Association analysis for genetic variants of the NMDA receptor 2b subunit (GRIN2B) and Parkinson's disease
- Cite this article as:
- Tsai, S., Liu, H., Liu, T. et al. J Neural Transm (2002) 109: 483. doi:10.1007/s007020200039
Recent studies have implicated N-methyl-D-aspartate (NMDA) receptor dysfunction in the pathogenesis and treatment of Parkinson's disease (PD). The NMDA receptor is composed of several subunits, of which, the receptor 2b subunit (GRIN2B) is of particular significance for PD. This subunit is found enriched in the basal ganglia, and PD-monotherapy potential has been determined for GRIN2B antagonists.
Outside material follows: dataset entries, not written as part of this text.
(** * sendtables/entity.go: entities, properties and delta-compressed updates

    A shallow embedding of [src/sendtables/entity.go] and the properties its
    specification states about it.

    Conventions of the embedding:
    - Go's [int] and [uint] are the 64-bit types of the amd64 port; they are
      integers of [Z] with the wrap-around of every operation written out
      (module [Go]).
    - A [*bit.BitReader] is the stream of bits still to be read; a read past
      its end panics.
    - A method with a pointer receiver on [*Entity] is an action of the monad
      [M], whose state holds the entity, the reader, the variables bound with
      [Bind], the baseline maps allocated so far and a log of every callback
      invocation.  A panic stops the action and keeps the state reached.
    - A [*Property] is the index of the property in [e.props], or [None] for
      the nil pointer. *)

From Stdlib Require Import ZArith List Lia Bool Sorted Floats Uint63.
From stdpp Require Import base option list gmap strings.

Local Open Scope Z_scope.

(** ** Go's fixed-width integers *)

Module Go.

Definition int_min : Z := - 2 ^ 63.
Definition int_max : Z := 2 ^ 63 - 1.

(** A value of type [int]. *)
Definition is_int (z : Z) : Prop := int_min <= z <= int_max.

(** Two's-complement reduction to [int]. *)
Definition wrap (z : Z) : Z := (z + 2 ^ 63) mod 2 ^ 64 - 2 ^ 63.

(** Reduction to [uint]. *)
Definition uwrap (z : Z) : Z := z mod 2 ^ 64.

Definition add (a b : Z) : Z := wrap (a + b).
Definition sub (a b : Z) : Z := wrap (a - b).
Definition mul (a b : Z) : Z := wrap (a * b).

(** The conversions [uint(x)] and [int(x)]. *)
Definition uint_of_int (a : Z) : Z := uwrap a.
Definition int_of_uint (a : Z) : Z := wrap a.

(** [^x] on [uint]. *)
Definition unot (a : Z) : Z := uwrap (Z.lnot a).

(** [a << s] on [uint] and on [int], for a shift count [s] of type [uint]:
    a count of 64 or more shifts every bit out. *)
Definition ushl (a s : Z) : Z := if 64 <=? s then 0 else uwrap (Z.shiftl a s).
Definition shl (a s : Z) : Z := if 64 <=? s then 0 else wrap (Z.shiftl a s).

End Go.
(** The names every plain object inherits from [Object.prototype]. *)
Definition Object_prototype_names : list string :=
  ["__proto__"; "constructor"; "hasOwnProperty"; "isPrototypeOf";
   "propertyIsEnumerable"; "toLocaleString"; "toString"; "valueOf";
   "__defineGetter__"; "__defineSetter__"; "__lookupGetter__";
   "__lookupSetter__"].

(** [messagePorts[id]], line 43: the port stored under [id] (for "__proto__"
    the port that was made the prototype); otherwise, for a name of
    [Object.prototype], the inherited member, which is truthy and is not a
    port (for "__proto__" it is [Object.prototype] itself); otherwise
    [undefined]. What else the table inherits once a port is its prototype
    is not told apart from [undefined]: it is not a port, and whether line
    51 skips it or line 52 throws on it, nothing more is done. *)
Definition messagePorts_get (id : string) (ports : gmap string Port) : Lookup :=
  match ports !! id with
  | Some port => FoundPort port
  | None => if includes Object_prototype_names id then FoundOther else FoundNothing
  end.

(** Truthiness of what a lookup found. *)
Definition found (responsePort : Lookup) : bool :=
  match responsePort with
  | FoundNothing => false
  | _ => true
  end.
(** * N-Queens solvers of [n_queens.py]: a shallow embedding and its properties

    The Python module offers a permutation solver ([brute_force]), two
    backtracking solvers ([recursive], [recursive_fast]), the move oracle
    they share ([get_valid_moves]) and a self-test of the oracle
    ([test_get_valid_moves]).

    Modelling choices.
    - Python integers are [Z]; tuples and lists of rows are [list Z].
    - A Python [set] that is only tested for membership or used as a result
      is a [gset].  The one set that the code iterates over, the result of
      [get_valid_moves], is the list of its elements in iteration order.
      Python leaves that order to the runtime, so the solvers are written
      over a parameter [set_order] that only has to list every surviving
      row once; [ascending], [descending] and [cpython_order] are such
      orders.
    - [assert] and a call with a wrong number of arguments raise; a run
      therefore ends in an [outcome].  Recursion is by fuel; the fuel given
      at top level suffices for every argument, and the runs satisfy the
      recursive equations of the Python functions ([recursive_unfold],
      [recursive_fast_unfold]).
    - The script around [main] is a function of the lines that are typed:
      it yields what the script writes, as events rather than text, and how
      it ends.  What [int] makes of a text is a parameter.
    - The recursion limit and the memory of the interpreter are not
      modelled. *)

From stdpp Require Import gmap list sorting strings.

Set Warnings "-clear-no-such-hyp".

Local Open Scope Z_scope.

(** ** Outcomes of a run *)

Inductive exception := AssertionError | TypeError | ValueError.

Inductive outcome (A : Type) :=
| Returned (a : A)
| Raised (e : exception)
| OutOfFuel.
Arguments Returned {A} a.
Arguments Raised {A} e.
Arguments OutOfFuel {A}.

#[global] Instance outcome_fmap : FMap outcome := λ A B f c,
  match c with
  | Returned a => Returned (f a)
  | Raised e => Raised e
  | OutOfFuel => OutOfFuel
  end.

#[global] Instance outcome_bind : MBind outcome := λ A B k c,
  match c with
  | Returned a => k a
  | Raised e => Raised e
  | OutOfFuel => OutOfFuel
  end.

(** [for x in l: s = body(s, x)], where the body may raise. *)
Fixpoint for_each {A S} (body : S → A → outcome S) (s : S) (l : list A)
  : outcome S :=
  match l with
  | [] => Returned s
  | x :: l => s' ← body s x; for_each body s' l
  end.
Lemma step_without_substeps_witness :
  step_duration frozen <= 0
  /\ terminal frozen = (frozen, Ok true)
  /\ exists self' st, step 4 frozen = (self', Ok (st, NOP_PENALTY, false)).
Proof.
  assert (Hn : step_duration frozen <= 0) by (cbn; lia).
  split; [exact Hn|]. split; [vm_compute; reflexivity|].
  rewrite (@step_without_substeps _ _ _ frozen 4 0.0%float 0.0%float
             (ball_at 0.9 0.9 0.0 0.0)%float Hn eq_refl eq_refl eq_refl).
  match goal with
  | |- context [if ?c then _ else _] =>
      assert (Hin : c = true) by (vm_compute; reflexivity); rewrite Hin
  end.
  eexists. eexists. reflexivity.
Defined.

Lemma check_bounds_after_step_witness :
  (exists self' v,
      step 0 at_rest = (self', Ok v) /\ check_bounds self' = (self', Ok tt))
  /\ (exists self',
        step 0 leaving = (self', Raise RuntimeError)
        /\ check_bounds self' = (self', Raise RuntimeError)).
Proof.
  split.
  - run_step 0 at_rest self' st reward t E.
    exists self', (st, reward, t). split; [reflexivity|].
    exact (proj1 (check_bounds_after_step _ _ E) _ eq_refl).
  - run_failing_step 0 leaving self' E.
    exists self'. split; [reflexivity|].
    exact (proj2 (check_bounds_after_step _ _ E) eq_refl).
Defined.

Lemma step_continues_witness :
  exists self' st reward,
    step 0 at_rest = (self', Ok (st, reward, false))
    /\ reset_flag self' = true
    /\ (snd (step 4 self') = Raise RuntimeError
        \/ exists v, snd (step 4 self') = Ok v).
Proof.
  run_step 0 at_rest self' st reward t E.
  assert (Ht : t = false) by (vm_compute in E; congruence). subst t.
  exists self', st, reward. split; [reflexivity|].
  destruct (step_continues _ _ E) as (Hflag & _ & Hnext).
  split; [exact Hflag|]. apply (Hnext eq_refl 4). lia.
Defined.

Lemma terminal_agrees_witness :
  1 <= step_duration scoring
  /\ exists self' st reward,
      step 4 scoring = (self', Ok (st, reward, true))
      /\ terminal self' = (self', Ok true).
Proof.
  assert (Hn : 1 <= step_duration scoring) by (cbn; lia).
  split; [exact Hn|].
  run_step 4 scoring self' st reward t E.
  assert (Ht : t = true) by (vm_compute in E; congruence). subst t.
  exists self', st, reward. split; [reflexivity|].
  exact (@terminal_agrees _ _ _ scoring self' 4 st reward true
           (fun d b => eq_refl) Hn E).
Defined.

Lemma finished_stays_finished_witness :
  reset_flag (fst (init (B := Model.Ball) cfg 7)) = false
  /\ observe [Step 0; Step 4; Step 9] (init (B := Model.Ball) cfg 7)
     = [ Stepped (Raise AssertionError); Stepped (Raise AssertionError);
         Stepped (Raise AssertionError) ]
  /\ world_after [Step 0; Step 4; Step 9] (init (B := Model.Ball) cfg 7)
     = init (B := Model.Ball) cfg 7.
Proof.
  split; [reflexivity|].
  exact (@finished_stays_finished _ _ _ _ _ (fst (init (B := Model.Ball) cfg 7))
           (snd (init (B := Model.Ball) cfg 7)) [0; 4; 9] eq_refl).
Defined.

Lemma reachable_step_outcomes_witness :
  reachable (at_rest, 0)
  /\ ((exists v, snd (step 0 at_rest) = Ok v)
      \/ snd (step 0 at_rest) = Raise AssertionError
      \/ snd (step 0 at_rest) = Raise KeyError
      \/ snd (step 0 at_rest) = Raise RuntimeError).
Proof.
  assert (Hr : reachable (at_rest, 0))
    by exact (reach_reset (Some (ball_at 0.2 0.2 0.0 0.0)%float)
                (reach_init (B := Model.Ball) cfg 0)).
  split; [exact Hr|]. exact (reachable_step_outcomes 0 Hr).
Defined.

Lemma reset_picks_start_witness :
  exists self' g' st start,
    reset None (init (B := Model.Ball) cfg_starts 0) = ((self', g'), Ok st)
    /\ In start (cfg_ball_starts cfg_starts)
    /\ ball self' = Some (new_ball (mk_point start) (cfg_ball_radius cfg_starts))
    /\ reset_flag self' = true.
Proof.
  destruct (reset None (init (B := Model.Ball) cfg_starts 0))
    as [[self' g'] [st|e]] eqn:E;
    [| exfalso; vm_compute in E; discriminate E ].
  destruct (@reset_picks_start _ _ _ _ (fst (init (B := Model.Ball) cfg_starts 0))
              self' _ g' st E)
    as (start & Hin & Hball & _ & Hflag & _).
  exists self', g', st, start. split; [reflexivity|].
  split; [exact Hin|]. split; [exact Hball | exact Hflag].
Defined.

Lemma lcg_randbelow (n : nat) (g : Z) :
  (0 < n)%nat -> (fst (randbelow n g) < n)%nat.
Proof.
  intros Hn. cbn [randbelow lcg fst].
  pose proof (Z.mod_pos_bound ((g * 1103515245 + 12345) mod 2147483648)
                (Z.of_nat n) ltac:(lia)).
  lia.
Qed.

Lemma reset_without_start_witness :
  reset None (init (B := Model.Ball) cfg_no_start 0)
  = (init (B := Model.Ball) cfg_no_start 0, Raise IndexError)
  /\ exists st, snd (reset None (init (B := Model.Ball) cfg_starts 0)) = Ok st.
Proof.
  split.
  - exact (proj1 (@reset_without_start _ _ _ _
                    (fst (init (B := Model.Ball) cfg_no_start 0)) 0) eq_refl).
  - apply (proj2 (@reset_without_start _ _ _ _
                    (fst (init (B := Model.Ball) cfg_starts 0)) 5)).
    + exact lcg_randbelow.
    + discriminate.
Defined.

Lemma reset_forgets_witness :
  same_world scoring at_rest
  /\ reset None (scoring, 7) = reset None (at_rest, 7).
Proof.
  assert (Hw : same_world scoring at_rest) by (repeat split).
  split; [exact Hw|].
  destruct (@reset_forgets _ _ _ _ scoring at_rest None 7 Hw) as (Hres & Hgen & Henv).
  destruct (reset None (scoring, 7)) as [[s1 g1] [st|e]] eqn:E1;
    [| exfalso; vm_compute in E1; discriminate E1 ].
  destruct (reset None (at_rest, 7)) as [[s2 g2] r2].
  cbn [fst snd] in Hres, Hgen, Henv.
  rewrite (Henv st eq_refl), Hgen, Hres. reflexivity.
Defined.

Lemma step_failure_witness :
  exists self' log',
    step 0 (record_calls leaving) = (self', Raise RuntimeError)
    /\ calls self' = log'
    /\ log' <> [].
Proof.
  destruct (step 0 (record_calls leaving)) as [self' r] eqn:E.
  assert (Hr : r = Raise RuntimeError)
    by (apply (f_equal snd) in E; cbn [snd] in E; rewrite <- E;
        vm_compute; reflexivity).
  subst r.
  destruct (step_failure _ _ E) as (_ & _ & Hmoved).
  destruct (Hmoved eq_refl) as (b & log & dx & dy & in_loop & _ & Hcalls).
  exists self', (calls self'). split; [reflexivity|]. split; [reflexivity|].
  rewrite Hcalls. destruct log; discriminate.
Defined.

Lemma step_obstacle_order_witness :
  Permutation (obstacles wedged) (rev (obstacles wedged))
  /\ snd (step 4 (with_obstacles (rev (obstacles wedged)) wedged))
     = snd (step 4 wedged).
Proof.
  assert (Hp : Permutation (obstacles wedged) (rev (obstacles wedged)))
    by apply Permutation_rev.
  split; [exact Hp|].
  exact (proj1 (@step_obstacle_order _ _ _ wedged _ 4 Hp)).
Defined.

Lemma returned_state_is_ball_witness :
  exists self' st reward t b,
    step 0 at_rest = (self', Ok (st, reward, t))
    /\ ball self' = Some b /\ st = ball_state b.
Proof.
  run_step 0 at_rest self' st reward t E.
  destruct (proj2 (@returned_state_is_ball Model.Ball _ _) _ _ _ _ _ _ E)
    as (b & Hb & Hst).
  exists self', st, reward, t, b. split; [reflexivity|].
  split; [exact Hb | exact Hst].
Defined.

Lemma arrow_keys_witness :
  NoDup [K_RIGHT; K_UP; K_LEFT; K_DOWN]
  /\ Main.actions_get K_RIGHT K_UP K_LEFT K_DOWN K_UP = 3
  /\ Main.actions_get K_RIGHT K_UP K_LEFT K_DOWN K_DOWN = 1.
Proof.
  assert (Hnd : NoDup [K_RIGHT; K_UP; K_LEFT; K_DOWN]).
  { repeat constructor; cbn [In]; unfold K_RIGHT, K_UP, K_LEFT, K_DOWN; lia. }
  split; [exact Hnd|].
  destruct (arrow_keys Hnd) as (_ & Hdown & _ & Hup & _).
  split; [exact Hup | exact Hdown].
Defined.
For this study of a sample population consisting of 101 PD patients and 108 controls, we tested the hypothesis that an ACC ⇒ ACT transversion (2664th nucleotide of the coding sequence) affecting codon 888 (tyrosine) of GRIN2B confers susceptibility to PD, or relates to the age of onset. Comparing PD patients and controls, the distribution of the GRIN2B genotypes (p = 0.754) and alleles (p = 0.269) did not differ significantly. The onset age was not significantly different comparing the three genotypic groups (p = 0.189). Our negative findings suggest that it is unlikely that the GRIN2B C2664T polymorphism plays a substantial role in conferring susceptibility to PD in the Chinese population. Further studies with other genetic variations of NMDA subunits, relating either to PD or to the therapeutic response for PD, are suggested.